Accurate weight mapping in a multi-memristive synaptic unit for in-memory computing applications

In-memory computing using memristive devices is a promising non-von Neumann approach for making energy-efficient deep learning inference hardware. Synaptic units comprising one or more memristive devices organized in a crossbar array configuration are capable of performing the matrix-vector multiply operations in place, by exploiting the Kirchhoff’s circuits laws. In this Thesis, a weight mapping algorithm is designed, in order to efficiently program such a synaptic unit, comprising four phase-change memory (PCM) devices, to target conductance values. To evaluate the programming scheme, a simulator based on the measured programming characteristics of 10,000 PCM devices is developed in a MATLAB environment. It is shown that the synaptic unit can be programmed reliably without significant overhead in programming time or energy compared to a unit comprising a single PCM device, while gaining resilience to device-level non-idealities and yield. The algorithm is experimentally verified on a prototype chip, including a 2x2 crossbar array of multi-PCM unit cells fabricated in the 90nm CMOS technology node.

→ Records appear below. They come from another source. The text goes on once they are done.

(* ===== verification/FsTable.v ===== *)
(** fs.c: the references that the inode table counts, and [iunlockput].

    The table holds inodes of the root device.  An entry that is valid agrees with the
    disk; [refs] counts the references to an inode and [spare] the unused entries. *)

From S2P Require Import Prelude Params Mem State Spinlock Console Kalloc Vm VmTables VmSpace VmAlloc.
From S2P Require Import VmCopy Proc ProcSpec Ide Bio BioRing BioSpec BioProps Log LogSpec LogOps LogCrash.
From S2P Require Import Umem Fs FsSpec FsLock FsDir.

(** * Sums over the table *)

Fixpoint tsum (f : inode_t -> Z) (l : list inode_t) : Z :=
  match l with [] => 0 | q :: l' => f q + tsum f l' end.

Lemma tsum_insert f l : forall i p q, l !! i = Some p -> tsum f (<[i := q]> l) = tsum f l - f p + f q.
Proof. induction l as [|x l IH]; intros [|i] p q Hp; simplify_eq/=; [lia|]. rewrite (IH _ _ q Hp). lia. Qed.

(** The references to inode [n]. *)
Definition refs (n : Z) : list inode_t -> Z := tsum (fun q => if decide (in_use ROOTDEV n q) then iref q else 0).

(** The unused entries. *)
Definition spare : list inode_t -> Z := tsum (fun q => if decide (unused q) then 1 else 0).

Lemma spare_exists l : 1 <= spare l -> Exists unused l.
Proof.
  unfold spare. induction l as [|q l IH]; simpl; [lia|]. intros H. destruct (decide (unused q)); [by left|]. right. apply IH. lia.
Qed.

Section table.
Variables (cur : Z * Z -> list Z) (sb : superblock) (live : Z -> Prop).

(** Inode [n] as the disk has it. *)
Definition disk_inode (n : Z) : inode_t :=
  dinode_decode (cur (ROOTDEV, IBLOCK n sb)) (dinode_off n) (mkInode ROOTDEV n 0 0 0 0 0 0 0 []).

(** An entry without what is only in memory. *)
Definition bare (q : inode_t) : inode_t := set_iflags 0 (set_iref 0 q).

(** An entry of the table; [lk] is whether it is locked. *)
Record entry_ok (lk : bool) (q : inode_t) : Prop := {
  eo_ref : 0 <= iref q;
  eo_dev : 0 < iref q -> idev q = ROOTDEV /\ live (inum q);
  eo_valid : 0 < iref q -> cbool (Z.land (iflags q) I_VALID) = true -> bare q = disk_inode (inum q);
  eo_busy : 0 < iref q -> Z.land (iflags q) I_BUSY = if lk then I_BUSY else 0
}.

(** The table, with entry [lk] locked. *)
Record table_ok (lk : option nat) (l : list inode_t) : Prop := {
  to_length : length l = Z.to_nat NINODE;
  to_unique : icache_unique l;
  to_entry : forall i q, l !! i = Some q -> entry_ok (bool_decide (lk = Some i)) q
}.

(** Replacing an entry. *)
Lemma unique_insert l i p q :
  icache_unique l -> l !! i = Some p -> (0 < iref q -> 0 < iref p /\ idev q = idev p /\ inum q = inum p) ->
  icache_unique (<[i := q]> l).
Proof.
  intros H2 Hp Hq a b x y Ha Hb Hx Hy Hd Hn.
  apply list_lookup_insert_Some in Ha as [(-> & -> & _)|[Na Ha]], Hb as [(-> & -> & _)|[Nb Hb]]; [done| | |].
  - destruct (Hq Hx) as (P1 & P2 & P3). apply (H2 a b p y); congruence.
  - destruct (Hq Hy) as (P1 & P2 & P3). apply (H2 a b x p); congruence.
  - by apply (H2 a b x y).
Qed.

Lemma table_insert lk lk' l i q :
  table_ok lk l -> icache_unique (<[i := q]> l) ->
  entry_ok (bool_decide (lk' = Some i)) q -> (forall j, j <> i -> lk = Some j <-> lk' = Some j) ->
  table_ok lk' (<[i := q]> l).
Proof.
  intros [H1 H2 H3] Hu He Hl. split; [by rewrite length_insert|done|].
  intros j x Hx. apply list_lookup_insert_Some in Hx as [(<- & <- & _)|[Nj Hx]]; [done|].
  specialize (H3 j x Hx). by rewrite <- (bool_decide_ext _ _ (Hl j (not_eq_sym Nj))).
Qed.

Lemma refs_insert n l i p q : l !! i = Some p ->
  refs n (<[i := q]> l) = refs n l - (if decide (in_use ROOTDEV n p) then iref p else 0) + (if decide (in_use ROOTDEV n q) then iref q else 0).
Proof. apply tsum_insert. Qed.

Lemma spare_insert l i p q : l !! i = Some p ->
  spare (<[i := q]> l) = spare l - (if decide (unused p) then 1 else 0) + (if decide (unused q) then 1 else 0).
Proof. apply tsum_insert. Qed.

(** The flags. *)
Lemma land_set f b : Z.land (Z.lor f b) b = b.
Proof. apply Z.bits_inj'. intros n Hn. rewrite Z.land_spec, Z.lor_spec. by destruct (Z.testbit f n), (Z.testbit b n). Qed.

Lemma land_clear f b : Z.land (Z.land f (Z.lnot b)) b = 0.
Proof. apply Z.bits_inj'. intros n Hn. rewrite !Z.land_spec, Z.lnot_spec, Z.bits_0 by done. by destruct (Z.testbit f n), (Z.testbit b n). Qed.

Lemma land_busy_valid f : Z.land (Z.land f (Z.lnot I_BUSY)) I_VALID = Z.land f I_VALID.
Proof. rewrite <- Z.land_assoc. done. Qed.

Lemma lor_valid_busy f : Z.land (Z.lor f I_VALID) I_BUSY = Z.land f I_BUSY.
Proof. rewrite Z.land_lor_distr_l. change (Z.land I_VALID I_BUSY) with 0. apply Z.lor_0_r. Qed.

(** [ilock] of an entry in use. *)
Lemma table_lock l i q :
  table_ok None l -> l !! i = Some q -> 0 < iref q ->
  let q' := locked_inode cur sb q in
  table_ok (Some i) (<[i := q']> l) /\ bare q' = disk_inode (inum q) /\ iref q' = iref q /\ idev q' = idev q /\ inum q' = inum q /\
  (forall n, refs n (<[i := q']> l) = refs n l) /\ spare (<[i := q']> l) = spare l.
Proof.
  intros Ht Hq Hr q'. destruct (to_entry _ _ Ht i q Hq) as [E1 E2 E3 E4]. destruct (E2 Hr) as [E5 E6].
  assert (Hs : iref q' = iref q /\ idev q' = idev q /\ inum q' = inum q).
  { unfold q', locked_inode. by destruct (cbool _). }
  destruct Hs as (S1 & S2 & S3).
  assert (Hb : bare q' = disk_inode (inum q)).
  { unfold q', locked_inode. destruct (cbool _) eqn:Ev; [by rewrite <- (E3 Hr eq_refl)|]. unfold disk_inode, bare, dinode_decode.
    cbn [set_iflags set_iref idev inum iref iflags itype imajor iminor inlink isize iaddrs]. by rewrite E5. }
  assert (Hu : forall n, in_use ROOTDEV n q' <-> in_use ROOTDEV n q) by (intros n; unfold in_use; by rewrite S1, S2, S3).
  split_and!; [|done|done|done|done| |].
  - apply (table_insert None); [done|by apply (unique_insert _ _ q); [apply Ht|done|rewrite S1, S2, S3]| |].
    + rewrite bool_decide_eq_true_2 by done. split; rewrite ?S1, ?S2, ?S3; [done|done|done|]. intros _. unfold q', locked_inode.
      destruct (cbool _); cbn [set_iflags iflags]; [|rewrite lor_valid_busy]; apply land_set.
    + intros j Hj. split; [done|]. intros [= ->]. done.
  - intros n. rewrite (refs_insert n l i q q' Hq), S1. rewrite (decide_ext _ _ _ _ (Hu n)). lia.
  - rewrite (spare_insert l i q q' Hq). unfold unused in *. repeat case_decide; lia.
Qed.

(** [iget] of a live inode. *)
Lemma iget_slot_cases n l j q' :
  iget_slot ROOTDEV n l = Some (j, q') ->
  exists p, l !! j = Some p /\
    (in_use ROOTDEV n p /\ q' = set_iref (iref p + 1) p \/
     unused p /\ q' = set_iflags 0 (set_iref 1 (set_inum n (set_idev ROOTDEV p)))).
Proof.
  unfold iget_slot. destruct (list_find (in_use ROOTDEV n) l) as [[i p]|] eqn:E.
  - intros [= <- <-]. apply list_find_Some in E as (E1 & E2 & _). exists p. by auto.
  - destruct (list_find unused l) as [[i p]|] eqn:E'; [|done]. intros [= <- <-]. apply list_find_Some in E' as (E1 & E2 & _).
    exists p. by auto.
Qed.

Lemma table_get lk l n j q' :
  table_ok lk l -> live n -> iget_slot ROOTDEV n l = Some (j, q') ->
  (forall i p, lk = Some i -> l !! i = Some p -> 0 < iref p) ->
  table_ok lk (<[j := q']> l) /\ (forall m, refs m (<[j := q']> l) = refs m l + (if decide (m = n) then 1 else 0)) /\
  spare (<[j := q']> l) + (if decide (iref q' = 1) then 1 else 0) = spare l.
Proof.
  intros Ht Hn Hs Hlk. destruct (iget_slot_props _ _ _ _ _ Hs) as (Hj & Hu & Hun). specialize (Hun (to_unique _ _ Ht)).
  destruct (iget_slot_cases _ _ _ _ Hs) as (p & Hp & Hc). destruct (to_entry _ _ Ht j p Hp) as [E1 E2 E3 E4].
  split_and!.
  - apply (table_insert lk); [done|done| |done]. destruct Hc as [[(U1 & U2 & U3) ->]|[U ->]].
    + split; cbn [set_iref iref idev inum iflags]; [lia|by rewrite U3|by intros _ Hv; apply E3|by intros _; apply E4].
    + split; cbn [set_iflags set_iref set_inum set_idev iref idev inum iflags]; [lia|done|done|]. intros _.
      rewrite bool_decide_eq_false_2; [done|]. intros Ej. specialize (Hlk j p Ej Hp). unfold unused in U. lia.
  - intros m. rewrite (refs_insert m l j p q' Hp). destruct Hc as [[(U1 & U2 & U3) ->]|[U ->]].
    + unfold in_use. cbn [set_iref iref idev inum]. repeat case_decide; lia.
    + unfold in_use, unused in *. cbn [set_iflags set_iref set_inum set_idev iref idev inum]. repeat case_decide; lia.
  - rewrite (spare_insert l j p q' Hp). destruct Hc as [[(U1 & U2 & U3) ->]|[U ->]]; unfold unused in *;
      cbn [set_iflags set_iref set_inum set_idev iref]; repeat case_decide; lia.
Qed.

(** [iunlockput] of an entry. *)
Definition unlocked_put (q : inode_t) : inode_t :=
  set_iref (iref q - 1) (set_iflags (Z.land (iflags q) (Z.lnot I_BUSY)) q).

Lemma table_put l i q :
  table_ok (Some i) l -> l !! i = Some q -> 0 < iref q ->
  let q' := unlocked_put q in
  table_ok None (<[i := q']> l) /\ (forall m, refs m (<[i := q']> l) = refs m l - (if decide (m = inum q) then 1 else 0)) /\
  spare (<[i := q']> l) = spare l + (if decide (iref q = 1) then 1 else 0).
Proof.
  intros Ht Hq Hr q'. destruct (to_entry _ _ Ht i q Hq) as [E1 E2 E3 E4]. destruct (E2 Hr) as [E5 E6].
  split_and!.
  - apply (table_insert (Some i)); [done|by apply (unique_insert _ _ q); [apply Ht|done|]| |].
    + split; cbn [q' unlocked_put set_iref set_iflags iref idev inum iflags]; [lia|done| |].
      * intros _. rewrite land_busy_valid. by apply E3.
      * intros _. apply land_clear.
    + intros j Hj. split; [intros [= ->]|]; done.
  - intros m. rewrite (refs_insert m l i q q' Hq). unfold in_use. cbn [q' unlocked_put set_iref set_iflags iref idev inum].
    repeat case_decide; lia.
  - rewrite (spare_insert l i q q' Hq). unfold unused. cbn [q' unlocked_put set_iref set_iflags iref]. repeat case_decide; lia.
Qed.

End table.

Section put.
Context `{Symbols} `{Driver} {Hdrv : SyncDriver} `{DevSw}.

Lemma bio_only_woken ch s : bio_only s (woken ch s).
Proof.
  exists (k_bcache s), (k_disk s), (wake ch <$> k_ptable s). split; [by destruct s|]. intros Hp. by rewrite length_fmap.
Qed.

Lemma inode_of_some i q s : k_icache s !! i = Some q -> inode_of i s = q.
Proof. intros Hq. unfold inode_of. by rewrite Hq. Qed.

(** Unlocking an inode and dropping a reference that is not the last one of a deleted file. *)
Lemma wp_iunlockput s held cur dirt i q e (Q : unit -> env kernel -> kernel -> Prop) :
  cache s held cur dirt -> ready L_icache s -> k_icache s !! i = Some q ->
  Z.land (iflags q) I_BUSY = I_BUSY -> 0 < iref q -> inlink q <> 0 ->
  (forall s', cache s' held cur dirt -> ic (<[i := unlocked_put q]> (k_icache s)) s s' -> k_disk s' = k_disk s -> Q tt e s') ->
  wp (iunlockput i) Q e s.
Proof.
  intros Hc Hr Hq Hb Hpos Hln HQ. destruct (ca_ptable _ _ _ _ Hc) as [Hp Hpok].
  unfold iunlockput, iunlock, iput, iset. apply wp_bind, wp_bind, wp_get. rewrite (inode_of_some i q s Hq), Hb.
  rewrite (proj2 (Z.ltb_ge _ _)) by lia. cbn [cbool I_BUSY Z.eqb negb orb].
  apply wp_bind, wp_acquire; [done|]. apply wp_bind, wp_modify. set (un := fun q : inode_t => set_iflags (Z.land (iflags q) (Z.lnot I_BUSY)) q).
  apply wp_bind. eapply wp_intro; [apply wakeup_eq; [by apply (ready_acquired L_icache)|done]|].
  set (s1 := woken (Some (CH_inode i)) (on_inode i un s)). apply (wp_release _ _ _ _ s1); [done|done|].
  apply wp_bind, wp_acquire; [done|]. apply wp_bind, wp_get.
  assert (I1 : ic (<[i := un q]> (k_icache s)) s s1).
  { unfold s1. rewrite (on_inode_insert i q) by done. apply bio_only_woken. }
  assert (Eq1 : k_icache s1 !! i = Some (un q)).
  { rewrite (ic_icache _ _ _ I1). apply list_lookup_insert_eq. by eapply lookup_lt_Some. }
  change (inode_of i (acquired L_icache s1)) with (inode_of i s1). rewrite (inode_of_some i _ _ Eq1).
  change (inlink (un q)) with (inlink q). rewrite (proj2 (Z.eqb_neq _ _) Hln), andb_false_r.
  apply wp_bind, wp_ret, wp_bind, wp_modify. set (dec := fun q : inode_t => set_iref (iref q - 1) q).
  apply (wp_release _ _ _ _ (on_inode i dec s1)); [done|done|]. apply HQ.
  - apply cache_on_inode, cache_woken, cache_on_inode, Hc.
  - apply (ic_on_inode i (un q) dec); [by eapply lookup_lt_Some|done].
  - done.
Qed.

End put.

Experimental validation is performed for two different single device designs making up the multi-PCM unit cell, i.e. unprojected and projected devices; the latter showing improved performances thanks to the possibility to decouple the physical mechanism of resistance storage from the information-retrieval process. The matrix-vector multiply operation is verified on the 2x2 crossbar for both PCM designs and the achieved computational accuracy is evaluated, showing comparable performances to a state of the art, low precision digital system. Improved computational accuracy is proven for unit cells with multiple projected devices.